┌────────

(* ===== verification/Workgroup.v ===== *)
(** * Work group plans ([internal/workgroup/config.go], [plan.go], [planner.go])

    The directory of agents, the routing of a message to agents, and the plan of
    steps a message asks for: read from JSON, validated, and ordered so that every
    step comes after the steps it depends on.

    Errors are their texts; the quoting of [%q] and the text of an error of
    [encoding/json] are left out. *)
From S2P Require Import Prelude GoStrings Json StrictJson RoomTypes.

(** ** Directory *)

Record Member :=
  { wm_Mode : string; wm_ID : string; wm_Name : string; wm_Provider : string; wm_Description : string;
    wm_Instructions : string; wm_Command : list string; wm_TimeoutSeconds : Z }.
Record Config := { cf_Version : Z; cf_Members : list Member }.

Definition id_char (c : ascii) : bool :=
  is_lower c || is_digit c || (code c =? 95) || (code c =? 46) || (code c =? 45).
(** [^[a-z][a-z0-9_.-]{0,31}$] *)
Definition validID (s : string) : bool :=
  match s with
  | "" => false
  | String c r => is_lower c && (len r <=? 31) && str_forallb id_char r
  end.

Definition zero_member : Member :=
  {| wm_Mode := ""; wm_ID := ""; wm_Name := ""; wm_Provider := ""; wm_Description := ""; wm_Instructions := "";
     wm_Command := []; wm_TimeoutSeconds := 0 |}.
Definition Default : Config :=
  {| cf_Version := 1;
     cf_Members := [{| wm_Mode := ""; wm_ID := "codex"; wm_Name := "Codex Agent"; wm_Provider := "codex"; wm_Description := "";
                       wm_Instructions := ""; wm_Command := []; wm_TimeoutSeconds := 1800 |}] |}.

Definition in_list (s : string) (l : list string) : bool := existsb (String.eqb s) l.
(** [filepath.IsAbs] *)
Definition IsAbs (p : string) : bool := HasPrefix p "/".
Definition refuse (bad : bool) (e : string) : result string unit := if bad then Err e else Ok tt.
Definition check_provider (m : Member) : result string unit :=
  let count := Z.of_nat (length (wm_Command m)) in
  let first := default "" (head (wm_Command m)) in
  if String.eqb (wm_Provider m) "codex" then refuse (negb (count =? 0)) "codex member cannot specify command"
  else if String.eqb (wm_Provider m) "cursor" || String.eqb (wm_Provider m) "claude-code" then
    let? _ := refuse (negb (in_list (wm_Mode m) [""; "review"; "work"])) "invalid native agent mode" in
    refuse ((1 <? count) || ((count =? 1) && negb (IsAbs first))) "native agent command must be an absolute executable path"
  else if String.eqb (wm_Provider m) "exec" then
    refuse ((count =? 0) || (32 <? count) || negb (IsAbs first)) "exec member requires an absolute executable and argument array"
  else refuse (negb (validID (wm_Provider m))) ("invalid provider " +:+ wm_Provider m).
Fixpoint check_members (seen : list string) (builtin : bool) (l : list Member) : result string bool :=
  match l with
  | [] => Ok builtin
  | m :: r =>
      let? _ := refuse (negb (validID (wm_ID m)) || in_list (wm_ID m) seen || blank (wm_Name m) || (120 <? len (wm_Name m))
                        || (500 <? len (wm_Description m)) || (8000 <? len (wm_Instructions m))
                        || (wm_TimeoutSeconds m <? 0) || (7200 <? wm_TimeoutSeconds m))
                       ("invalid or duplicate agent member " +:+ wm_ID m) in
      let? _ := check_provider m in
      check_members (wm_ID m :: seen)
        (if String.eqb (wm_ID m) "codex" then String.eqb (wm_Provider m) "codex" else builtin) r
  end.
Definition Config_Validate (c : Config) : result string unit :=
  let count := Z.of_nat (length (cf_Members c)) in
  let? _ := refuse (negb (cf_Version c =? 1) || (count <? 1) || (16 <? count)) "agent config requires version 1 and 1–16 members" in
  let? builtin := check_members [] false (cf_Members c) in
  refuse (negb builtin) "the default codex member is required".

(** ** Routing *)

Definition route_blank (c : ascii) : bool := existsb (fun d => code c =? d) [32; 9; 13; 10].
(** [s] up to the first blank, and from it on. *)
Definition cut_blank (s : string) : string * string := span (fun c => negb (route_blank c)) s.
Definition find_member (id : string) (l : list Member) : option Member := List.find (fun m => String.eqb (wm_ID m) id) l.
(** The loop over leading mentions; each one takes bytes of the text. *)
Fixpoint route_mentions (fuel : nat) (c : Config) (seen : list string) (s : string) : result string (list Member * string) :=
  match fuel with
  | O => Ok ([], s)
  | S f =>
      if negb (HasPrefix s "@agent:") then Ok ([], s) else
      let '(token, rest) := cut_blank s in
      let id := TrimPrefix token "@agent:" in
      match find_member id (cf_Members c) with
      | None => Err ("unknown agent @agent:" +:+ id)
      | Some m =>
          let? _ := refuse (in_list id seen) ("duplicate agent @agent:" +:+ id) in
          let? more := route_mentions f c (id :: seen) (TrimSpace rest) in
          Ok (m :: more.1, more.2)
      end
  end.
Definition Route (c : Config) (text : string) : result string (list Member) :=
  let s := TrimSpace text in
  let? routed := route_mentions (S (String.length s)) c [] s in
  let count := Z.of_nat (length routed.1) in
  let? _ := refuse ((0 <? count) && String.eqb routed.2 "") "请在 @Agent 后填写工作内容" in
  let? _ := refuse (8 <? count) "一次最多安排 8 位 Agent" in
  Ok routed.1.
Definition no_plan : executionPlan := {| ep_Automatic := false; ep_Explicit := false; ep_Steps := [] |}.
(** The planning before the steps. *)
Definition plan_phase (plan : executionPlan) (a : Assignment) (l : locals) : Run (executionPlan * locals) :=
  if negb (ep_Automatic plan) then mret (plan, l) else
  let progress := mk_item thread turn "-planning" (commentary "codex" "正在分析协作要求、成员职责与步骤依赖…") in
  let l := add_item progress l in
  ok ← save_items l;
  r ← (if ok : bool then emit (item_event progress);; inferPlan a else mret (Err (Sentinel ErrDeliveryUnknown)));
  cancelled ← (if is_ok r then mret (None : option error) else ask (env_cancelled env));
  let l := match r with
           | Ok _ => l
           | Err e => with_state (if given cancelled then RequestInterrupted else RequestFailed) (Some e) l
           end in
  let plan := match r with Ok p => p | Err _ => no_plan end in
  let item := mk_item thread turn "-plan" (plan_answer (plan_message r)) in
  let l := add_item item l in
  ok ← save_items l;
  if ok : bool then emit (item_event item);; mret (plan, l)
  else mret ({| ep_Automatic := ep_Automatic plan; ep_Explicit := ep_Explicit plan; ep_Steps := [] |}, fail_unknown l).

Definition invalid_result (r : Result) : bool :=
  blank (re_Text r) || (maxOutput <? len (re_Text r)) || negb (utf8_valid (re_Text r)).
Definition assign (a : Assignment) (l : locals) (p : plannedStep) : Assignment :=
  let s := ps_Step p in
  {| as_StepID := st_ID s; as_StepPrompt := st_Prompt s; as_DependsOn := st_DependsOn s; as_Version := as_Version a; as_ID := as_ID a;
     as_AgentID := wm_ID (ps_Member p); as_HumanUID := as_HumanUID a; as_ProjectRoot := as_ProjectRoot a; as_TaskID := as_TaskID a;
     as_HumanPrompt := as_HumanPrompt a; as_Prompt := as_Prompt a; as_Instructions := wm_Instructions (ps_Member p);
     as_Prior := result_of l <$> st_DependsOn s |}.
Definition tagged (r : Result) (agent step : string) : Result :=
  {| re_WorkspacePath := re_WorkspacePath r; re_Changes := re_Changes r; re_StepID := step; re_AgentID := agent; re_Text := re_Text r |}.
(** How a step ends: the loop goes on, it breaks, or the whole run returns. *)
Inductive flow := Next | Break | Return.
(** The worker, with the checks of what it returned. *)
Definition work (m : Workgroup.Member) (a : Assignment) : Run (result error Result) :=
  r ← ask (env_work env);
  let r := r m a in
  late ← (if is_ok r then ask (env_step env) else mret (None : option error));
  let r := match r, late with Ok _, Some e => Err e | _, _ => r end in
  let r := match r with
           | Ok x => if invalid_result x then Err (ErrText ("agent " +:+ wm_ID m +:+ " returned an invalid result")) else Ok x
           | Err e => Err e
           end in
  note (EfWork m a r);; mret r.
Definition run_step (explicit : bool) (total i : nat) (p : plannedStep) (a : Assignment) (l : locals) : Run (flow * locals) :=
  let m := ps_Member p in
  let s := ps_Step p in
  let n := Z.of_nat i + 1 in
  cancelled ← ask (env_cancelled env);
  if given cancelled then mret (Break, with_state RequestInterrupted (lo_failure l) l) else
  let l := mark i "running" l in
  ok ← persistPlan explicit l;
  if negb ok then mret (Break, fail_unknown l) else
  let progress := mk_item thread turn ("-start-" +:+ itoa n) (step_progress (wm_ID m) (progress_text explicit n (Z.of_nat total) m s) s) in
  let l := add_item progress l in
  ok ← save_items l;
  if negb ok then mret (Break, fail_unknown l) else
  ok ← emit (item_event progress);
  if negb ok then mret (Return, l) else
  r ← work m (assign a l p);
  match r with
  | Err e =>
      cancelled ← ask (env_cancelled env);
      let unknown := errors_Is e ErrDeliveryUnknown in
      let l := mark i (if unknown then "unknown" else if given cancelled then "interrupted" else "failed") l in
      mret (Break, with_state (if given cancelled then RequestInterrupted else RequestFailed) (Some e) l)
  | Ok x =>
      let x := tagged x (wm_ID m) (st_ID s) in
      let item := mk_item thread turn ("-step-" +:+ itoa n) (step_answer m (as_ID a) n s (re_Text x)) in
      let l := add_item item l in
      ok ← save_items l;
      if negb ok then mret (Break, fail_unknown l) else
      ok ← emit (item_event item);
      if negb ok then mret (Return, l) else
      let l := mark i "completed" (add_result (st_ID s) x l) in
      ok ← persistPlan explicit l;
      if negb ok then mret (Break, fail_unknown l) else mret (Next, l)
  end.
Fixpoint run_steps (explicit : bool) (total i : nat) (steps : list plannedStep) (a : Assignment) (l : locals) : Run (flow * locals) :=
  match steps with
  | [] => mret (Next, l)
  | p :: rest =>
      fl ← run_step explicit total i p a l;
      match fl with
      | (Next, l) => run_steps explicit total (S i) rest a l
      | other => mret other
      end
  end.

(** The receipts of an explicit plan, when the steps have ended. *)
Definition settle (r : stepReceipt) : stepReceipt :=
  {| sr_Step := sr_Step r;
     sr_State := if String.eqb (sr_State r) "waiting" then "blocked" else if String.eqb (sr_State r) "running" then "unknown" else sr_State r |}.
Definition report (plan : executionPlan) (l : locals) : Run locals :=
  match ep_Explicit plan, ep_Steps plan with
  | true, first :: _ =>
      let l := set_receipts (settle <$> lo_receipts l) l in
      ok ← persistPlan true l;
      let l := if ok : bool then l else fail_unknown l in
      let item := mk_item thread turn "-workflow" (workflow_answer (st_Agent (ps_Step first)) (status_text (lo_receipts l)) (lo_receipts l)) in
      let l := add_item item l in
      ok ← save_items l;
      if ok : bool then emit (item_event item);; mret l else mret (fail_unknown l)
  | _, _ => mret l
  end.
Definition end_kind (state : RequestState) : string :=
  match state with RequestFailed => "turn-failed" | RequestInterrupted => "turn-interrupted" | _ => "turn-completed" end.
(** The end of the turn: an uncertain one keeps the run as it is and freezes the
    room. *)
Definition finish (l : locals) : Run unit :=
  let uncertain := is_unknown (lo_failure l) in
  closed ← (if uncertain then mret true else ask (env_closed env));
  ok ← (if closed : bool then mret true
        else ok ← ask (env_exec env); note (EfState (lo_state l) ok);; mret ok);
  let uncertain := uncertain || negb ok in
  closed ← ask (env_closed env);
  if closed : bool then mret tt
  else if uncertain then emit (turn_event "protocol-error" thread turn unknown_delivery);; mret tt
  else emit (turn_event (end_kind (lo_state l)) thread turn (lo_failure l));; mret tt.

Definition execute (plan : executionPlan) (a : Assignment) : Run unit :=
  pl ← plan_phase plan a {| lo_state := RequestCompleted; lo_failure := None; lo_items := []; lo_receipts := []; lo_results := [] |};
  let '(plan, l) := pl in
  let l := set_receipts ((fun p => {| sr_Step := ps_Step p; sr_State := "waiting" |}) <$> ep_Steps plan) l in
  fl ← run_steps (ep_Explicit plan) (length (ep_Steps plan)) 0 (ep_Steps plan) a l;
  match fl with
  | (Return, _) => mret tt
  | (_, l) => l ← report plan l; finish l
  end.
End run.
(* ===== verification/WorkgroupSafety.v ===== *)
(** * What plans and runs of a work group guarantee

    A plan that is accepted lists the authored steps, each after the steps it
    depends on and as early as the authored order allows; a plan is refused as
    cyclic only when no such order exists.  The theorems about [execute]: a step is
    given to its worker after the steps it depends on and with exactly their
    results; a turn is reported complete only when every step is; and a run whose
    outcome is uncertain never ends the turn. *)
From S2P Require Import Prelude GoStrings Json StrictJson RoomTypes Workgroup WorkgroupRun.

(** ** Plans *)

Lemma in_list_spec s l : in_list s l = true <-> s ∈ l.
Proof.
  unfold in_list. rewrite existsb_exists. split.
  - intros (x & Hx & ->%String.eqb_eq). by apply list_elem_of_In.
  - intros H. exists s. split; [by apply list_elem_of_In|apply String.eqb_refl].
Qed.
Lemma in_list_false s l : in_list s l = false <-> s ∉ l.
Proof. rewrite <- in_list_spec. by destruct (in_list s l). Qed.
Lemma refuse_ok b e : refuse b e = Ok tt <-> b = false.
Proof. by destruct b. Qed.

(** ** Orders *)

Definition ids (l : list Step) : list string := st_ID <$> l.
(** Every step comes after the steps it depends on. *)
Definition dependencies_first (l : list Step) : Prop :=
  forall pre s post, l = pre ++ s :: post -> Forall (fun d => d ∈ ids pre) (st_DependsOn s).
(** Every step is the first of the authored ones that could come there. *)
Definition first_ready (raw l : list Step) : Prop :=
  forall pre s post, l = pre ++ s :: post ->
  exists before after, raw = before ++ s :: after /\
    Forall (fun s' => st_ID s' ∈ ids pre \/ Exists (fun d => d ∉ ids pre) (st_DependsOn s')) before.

└────────

- _Instructions to follow_: Extract from the listing above the lines between the line containing "ok ← emit (item_event item);" and the line containing "sr_Step := sr_Step r;", keeping both of those lines. Output nothing else.

- _Your solution_:
      ok ← emit (item_event item);
      if negb ok then mret (Return, l) else
      let l := mark i "completed" (add_result (st_ID s) x l) in
      ok ← persistPlan explicit l;
      if negb ok then mret (Break, fail_unknown l) else mret (Next, l)
  end.
Fixpoint run_steps (explicit : bool) (total i : nat) (steps : list plannedStep) (a : Assignment) (l : locals) : Run (flow * locals) :=
  match steps with
  | [] => mret (Next, l)
  | p :: rest =>
      fl ← run_step explicit total i p a l;
      match fl with
      | (Next, l) => run_steps explicit total (S i) rest a l
      | other => mret other
      end
  end.

(** The receipts of an explicit plan, when the steps have ended. *)
Definition settle (r : stepReceipt) : stepReceipt :=
  {| sr_Step := sr_Step r;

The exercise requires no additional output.